Having finished the script, Gaidar started re-working the text into a serial novel, which was originally called "Duncan". The atmosphere of an impending war pervaded the book. On June 14, 1940, Gaidar wrote in a diary: "Today 'Duncan' got started, a small novel. The war raging all over the world - there's no more Norway, Holland, Denmark, Luxembourg, Belgium. The Germans are approaching Paris, and Italy joined the war one of these days." Soon the original title got reinstated. "Today finished the 'Timur' novel. It was mostly written in Moscow, in the course of the last two weeks," reads the August 27, 1940 diary entry.

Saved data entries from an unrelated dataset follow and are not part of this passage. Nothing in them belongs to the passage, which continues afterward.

Lemma touch_spec key m :
  key ∈ order m → NoDup (order m) →
  map (touch key m) = map m
  ∧ order (touch key m) = retain (λ k, negb (bool_decide (k = key))) (order m) ++ [key].
Proof.
  intros Hin Hnd. unfold touch.
  destruct (position_is_Some (λ q, bool_decide (q = key)) (order m) key Hin) as [pos Hpos].
  { by apply bool_decide_eq_true. }
  rewrite Hpos. destruct (position_Some _ _ _ Hpos) as (x & Hx & ->%bool_decide_eq_true & _).
  rewrite Hx. simpl. split; [done|]. f_equal. clear Hin Hpos. revert pos Hx.
  induction Hnd as [|y l Hy Hl IH]; intros pos Hx; [done|]. destruct pos as [|pos]; simpl in *.
  - injection Hx as ->. rewrite bool_decide_true by done. simpl. symmetry. apply retain_all.
    intros z Hz. apply negb_true_iff, bool_decide_eq_false. congruence.
  - apply list_elem_of_lookup_2 in Hx as Hk. rewrite bool_decide_false by congruence. simpl.
    f_equal. by apply IH.
Qed.

Lemma touch_wf key m heap : is_Some (map m !! key) → wf m heap → wf (touch key m) heap.
Proof.
  intros Hk (Hnd & Hq & Ha & Hinj & Hsz). apply Hq in Hk as Hin.
  destruct (touch_spec key m Hin Hnd) as [Hm Ho]. unfold wf. rewrite Hm, Ho. split_and!; [|..|done|done|done].
  - apply NoDup_app. split_and!; [by apply NoDup_retain| |apply NoDup_singleton].
    intros q [_ Hq']%elem_of_retain ->%list_elem_of_singleton. by rewrite bool_decide_true in Hq'.
  - intros k. rewrite <-Hq, elem_of_app, elem_of_retain, list_elem_of_singleton, negb_true_iff,
      bool_decide_eq_false. destruct (decide (k = key)); intuition congruence.
Qed.
(* ===== verification/BrokerSpec.v ===== *)
(** * What the broker promises its subscribers

    [wf] is the invariant of the two maps over their shared heap. [effect g]
    says what an operation does to every attached subscription: it stays
    attached and its unread queue grows by what [g] gives its filter. Publishing
    has the effect of the matching envelope, everything else of nothing, and
    effects compose; the delivery theorem is their composition over a history. *)

From S2P Require Import Prelude.
From S2P Require Import Text.
From S2P Require Import Topic.
From S2P Require Import Filter.
From S2P Require Import Runtime.
From S2P Require Import Message.
From S2P Require Import SeenIds.
From S2P Require Import TopicChannel.
From S2P Require Import TopicMap.
From S2P Require Import Groups.
From S2P Require Import MessageStore.
From S2P Require Import Broker.

Section broker_spec.
Context `{Broadcast Envelope} `{Mpsc Envelope} `{MessageStore}.
Context `{!BroadcastLaws Envelope}.

Definition wf (b : Broker) : Prop :=
  TopicMap.wf (b_topics b) (b_heap b) ∧ TopicMap.wf (b_patterns b) (b_heap b)
  ∧ (∀ t f a, map (b_topics b) !! t = Some a → map (b_patterns b) !! f = Some a → False)
  ∧ SeenIds.wf (b_seen b) ∧ capacity (b_seen b) ≠ 0.

(** The channel a subscription to [f] is registered on. *)
Definition sub_arc (b : Broker) (f : TopicFilter) : option nat :=
  match as_topic f with
  | Some t => map (b_topics b) !! t
  | None => map (b_patterns b) !! f
  end.

(** What was sent on a receiver's channel and it has not read. Of more than the
    channel holds the older ones are lost to it, which its next read tells. *)
Definition queue (b : Broker) (r : Receiver) : option (list Envelope) :=
  b_heap b !! r.1 ≫= λ ch, unread_queues ch !! r.2.

Definition effect (g : TopicFilter → list Envelope) (b b' : Broker) : Prop :=
  wf b' ∧ ∀ f r q, sub_arc b f = Some r.1 → queue b r = Some q →
    sub_arc b' f = Some r.1 ∧ queue b' r = Some (q ++ g f).
(* ===== verification/Fingerprint.v ===== *)
(** * Certificate fingerprints ([thoth-mesh-tls/src/fingerprint.rs])

    SHA-256 is the [ring] crate's, a parameter; printing and parsing are the
    program's. [parse_fingerprint_hex] is their round trip, in every notation the parser
    accepts. *)

From S2P Require Import Prelude.
From S2P Require Import Text.

Section digest.
Context (sha256 : bytes → bytes).

Definition fingerprint (cert : bytes) : bytes := sha256 cert.
End digest.

(** The [{:02X}] of a byte. *)
Definition hex_upper (d : Z) : rchar := if (d <? 10)%Z then (48 + d)%Z else (55 + d)%Z.
Definition byte_hex (b : Z) : rstr := [hex_upper (b / 16); hex_upper (b `mod` 16)].

(** [fingerprint_hex], of the fingerprint of the certificate. *)
Definition render (fp : bytes) : rstr := join (lit ":") (byte_hex <$> fp).
Definition fingerprint_hex (sha256 : bytes → bytes) (cert : bytes) : rstr :=
  render (fingerprint sha256 cert).

Inductive ParseFingerprintError : Type := WrongLength (found : nat).

(** The value of a hexadecimal digit, in either case. *)
Definition hex_value (c : rchar) : Z :=
  if is_ascii_digit c then (c - 48)%Z else if (c <? 97)%Z then (c - 55)%Z else (c - 87)%Z.

(** [u8::from_str_radix(&hex[i * 2..i * 2 + 2], 16)] for each [i]. *)
Fixpoint hex_pairs (hex : rstr) : bytes :=
  match hex with
  | a :: b :: hex' => (hex_value a * 16 + hex_value b)%Z :: hex_pairs hex'
  | _ => []
  end.

Definition hex_digits (s : rstr) : rstr := List.filter is_ascii_hexdigit s.

(** [s.rsplit('=').next().unwrap_or(s)]: what follows the last [=]. *)
Definition after_last_equals (s : rstr) : rstr := List.last (split_on 61 s) s.

Definition parse_fingerprint (s : rstr) : Result bytes ParseFingerprintError :=
  let value := after_last_equals s in
  let hex := hex_digits value in
  if negb (length hex =? 64) then Err (WrongLength (length hex))
  else Ok (hex_pairs hex).

(** ** Lemmas *)

Lemma hex_digits_app a b : hex_digits (a ++ b) = hex_digits a ++ hex_digits b.
Proof. apply List.filter_app. Qed.

(** What a notation may do to a byte: the case of its digits. *)
Definition spells (b : Z) (s : rstr) : Prop :=
  ∃ h l, hex_digits s = [h; l] ∧ (hex_value h * 16 + hex_value l)%Z = b.

Lemma hex_pairs_spells fp segs : Forall2 spells fp segs → hex_pairs (hex_digits (concat segs)) = fp
  ∧ length (hex_digits (concat segs)) = 2 * length fp.
Proof.
  induction 1 as [|b s fp segs (h & l & Hs & Hb) _ [IH IHl]]; [done|]. simpl.
  rewrite hex_digits_app, Hs. simpl. rewrite IH, IHl, Hb. split; [done|lia].
Qed.

Lemma hex_upper_hexdigit d :
  (0 ≤ d < 16)%Z → is_ascii_hexdigit (hex_upper d) = true ∧ hex_value (hex_upper d) = d.
Proof.
  intros Hd. assert (d ∈ seqZ 0 16) as Hin by (apply elem_of_seqZ; lia).
  assert (Forall (λ d, is_ascii_hexdigit (hex_upper d) = true ∧ hex_value (hex_upper d) = d) (seqZ 0 16)) as HF.
  { repeat constructor. }
  by apply (proj1 (Forall_forall _ _) HF d Hin).
Qed.

Lemma byte_hex_spells b : is_byte b → spells b (byte_hex b).
Proof.
  unfold is_byte. intros Hb.
  destruct (hex_upper_hexdigit (b / 16)) as [H1 H1'];
    [split; [apply Z.div_pos; lia|apply Z.div_lt_upper_bound; lia]|].
  destruct (hex_upper_hexdigit (b `mod` 16)) as [H2 H2']; [apply Z.mod_pos_bound; lia|].
  exists (hex_upper (b / 16)), (hex_upper (b `mod` 16)). unfold hex_digits, byte_hex. simpl.
  rewrite H1, H2, H1', H2'. split; [done|]. rewrite (Z.div_mod b 16) at 3 by lia. lia.
Qed.

(** Separators that are not hexadecimal digits do not count. *)
Lemma hex_digits_join sep segs :
  hex_digits sep = [] → hex_digits (join sep segs) = hex_digits (concat segs).
Proof.
  intros Hsep. induction segs as [|s segs IH]; [done|]. destruct segs as [|s' segs].
  - simpl. by rewrite app_nil_r.
  - change (hex_digits (s ++ sep ++ join sep (s' :: segs)) = hex_digits (s ++ concat (s' :: segs))).
    by rewrite !hex_digits_app, IH, Hsep.
Qed.

(** A separator splits into at least two segments, and what follows the last
    one is the last segment. *)
Lemma split_on_two sep pre s : ∃ x y l, split_on sep (pre ++ sep :: s) = x :: y :: l.
Proof.
  induction pre as [|c pre (x & y & l & IH)]; simpl.
  - rewrite Z.eqb_refl. destruct (split_on sep s) as [|y l] eqn:E; [by destruct (split_on_not_nil sep s)|eauto].
  - rewrite IH. destruct (c =? sep)%Z; eauto.
Qed.

Lemma last_split_on sep pre s d : sep ∉ s → List.last (split_on sep (pre ++ sep :: s)) d = s.
Proof.
  intros Hs. induction pre as [|c pre IH]; simpl.
  - by rewrite Z.eqb_refl, split_on_single.
  - destruct (split_on_two sep pre s) as (x & y & l & E). rewrite E in *. by destruct (c =? sep)%Z.
Qed.

Lemma after_last_equals_label pre s :
  61%Z ∉ s → after_last_equals (pre ++ 61%Z :: s) = s ∧ after_last_equals s = s.
Proof.
  intros Hs. unfold after_last_equals. split; [by apply last_split_on|by rewrite split_on_single].
Qed.

(** ** The property of the notation *)

(** A 32-byte fingerprint written as pairs of hexadecimal digits in either
    case, joined by any separator without digits (so bare, or with colons), and
    behind any label that ends in [=] (so as [openssl] prints it), parses back
    to itself; and the program's own rendering is one of these. Anything that
    does not have 64 digits is refused, with the number it had. *)
Theorem parse_fingerprint_hex (fp : bytes) (segs : list rstr) (sep label : rstr) :
  length fp = 32 → Forall2 spells fp segs → hex_digits sep = [] → 61%Z ∉ join sep segs →
  parse_fingerprint (join sep segs) = Ok fp
  ∧ parse_fingerprint (label ++ 61%Z :: join sep segs) = Ok fp
  ∧ (Forall is_byte fp → parse_fingerprint (render fp) = Ok fp)
  ∧ ∀ s, length (hex_digits (after_last_equals s)) ≠ 64 →
      parse_fingerprint s = Err (WrongLength (length (hex_digits (after_last_equals s)))).
Proof.
  intros Hlen Hsp Hsep Heq.
  assert (∀ segs sep, Forall2 spells fp segs → hex_digits sep = [] → 61%Z ∉ join sep segs →
    ∀ s, after_last_equals s = join sep segs → parse_fingerprint s = Ok fp) as Hgen.
  { clear segs sep label Hsp Hsep Heq. intros segs sep Hsp Hsep Heq s Hs. unfold parse_fingerprint.
    rewrite Hs, hex_digits_join by done. destruct (hex_pairs_spells fp segs Hsp) as [-> ->].
    by rewrite Hlen. }
  destruct (after_last_equals_label label (join sep segs) Heq) as [Hl1 Hl2].
  split_and!; [by eapply Hgen..| |].
  - intros Hb. assert (Forall2 spells fp (byte_hex <$> fp)) as Hsp'.
    { clear -Hb. induction Hb; simpl; constructor; [by apply byte_hex_spells|done]. }
    assert (61%Z ∉ render fp) as Heq'.
    { unfold render. clear -Hb. induction Hb as [|b l Hb Hl IH]; [by apply not_elem_of_nil|].
      assert (61%Z ∉ byte_hex b) as Hnb.
      { unfold byte_hex. rewrite !not_elem_of_cons. unfold hex_upper, is_byte in *.
        pose proof (Z.mod_pos_bound b 16 ltac:(lia)).
        assert (b / 16 < 16)%Z by (apply Z.div_lt_upper_bound; lia).
        assert (0 ≤ b / 16)%Z by (apply Z.div_pos; lia).
        split_and!; [..|apply not_elem_of_nil]; case_match; to_prop; lia. }
      destruct l as [|b' l]; [done|].
      change (61%Z ∉ byte_hex b ++ lit ":" ++ join (lit ":") (byte_hex <$> b' :: l)).
      rewrite !not_elem_of_app. split_and!; [done| |done].
      intros Hc%list_elem_of_singleton. done. }
    apply (Hgen (byte_hex <$> fp) (lit ":")); [done|done|done|].
    by apply (after_last_equals_label []).
  - intros s Hs. unfold parse_fingerprint. by rewrite (proj2 (Nat.eqb_neq _ _) Hs).
Qed.

Lemma parse_fingerprint_hex_witness :
  let fp := replicate 32 171%Z in
  parse_fingerprint (lit "sha256 Fingerprint" ++ 61%Z :: join [] (replicate 32 (lit "aB"))) = Ok fp.
Proof.
  intros fp.
  refine (proj1 (proj2 (parse_fingerprint_hex fp (replicate 32 (lit "aB")) [] (lit "sha256 Fingerprint") _ _ _ _))).
  - reflexivity.
  - apply Forall2_replicate. exists 97%Z, 66%Z. by vm_compute.
  - reflexivity.
  - refine (proj1 (@bool_decide_eq_false (61%Z ∈ join [] (replicate 32 (lit "aB"))) (list_elem_of_dec _ _)) _).
    by vm_compute.
Defined.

On September 5, 1940, Pionerskaya Pravda newspaper started publishing 'Timur and His Squad' in serial form and continued to do so up until October the 8th. Simultaneously, All-Union Radio broadcast a radio drama version of the novel. In 1941 the novel was published in book form. The impact of it upon the young readership was immense. Children's 'squads' started to form all over the country. "Thousands and thousands of Soviet pioneers have followed Timur's initiative and are helping elders in their deadly fight with fascist scoundrels," Pionerskaya Pravda wrote on July 19, 1941.

==Plot summary==
Daughters of the Red Army Colonel Alexandrov, Zhenya (13) and Olga (18) come from Moscow to their dacha in a village and find themselves amidst strange night time activities. In an old barn Zhenya discovers the headquarters of some mysterious organization. She meets Timur, whose Squad, consisting of several dozens of well-organized boys, perform charitable acts in a clandestine fashion. The Squad helps families of the Army officers and soldiers, supports elders and minors, and fights off some gang hooligans led by a boy named Kvakin. Timur's 'games' are causing much suspicion, on the part of Timur's uncle Georgy, among other people. "But tell me, what kind of games did you and your friends play when you were young?" – asks the boy. "Well, we were running, jumping about and climbed roofs too, but at least our games were simple and well-understood," Georgy responds.

Olga spots Timur talking to Kvakin and makes the conclusion that they are of the same ilk. Zhenya knows otherwise; she develops a strong feeling for Timur, the young leader who is honest, noble, brave and modest to the point of reticence. In a decisive battle between the two gangs Timur and his boys win out. Finally, in quite a dramatic fashion he helps Zhenya to meet her father who goes to the war, as does Georgy, now Olga's friend. "You live for other people, and people will respond in a kind," says Olga to Timur whom she now sees she totally misunderstood.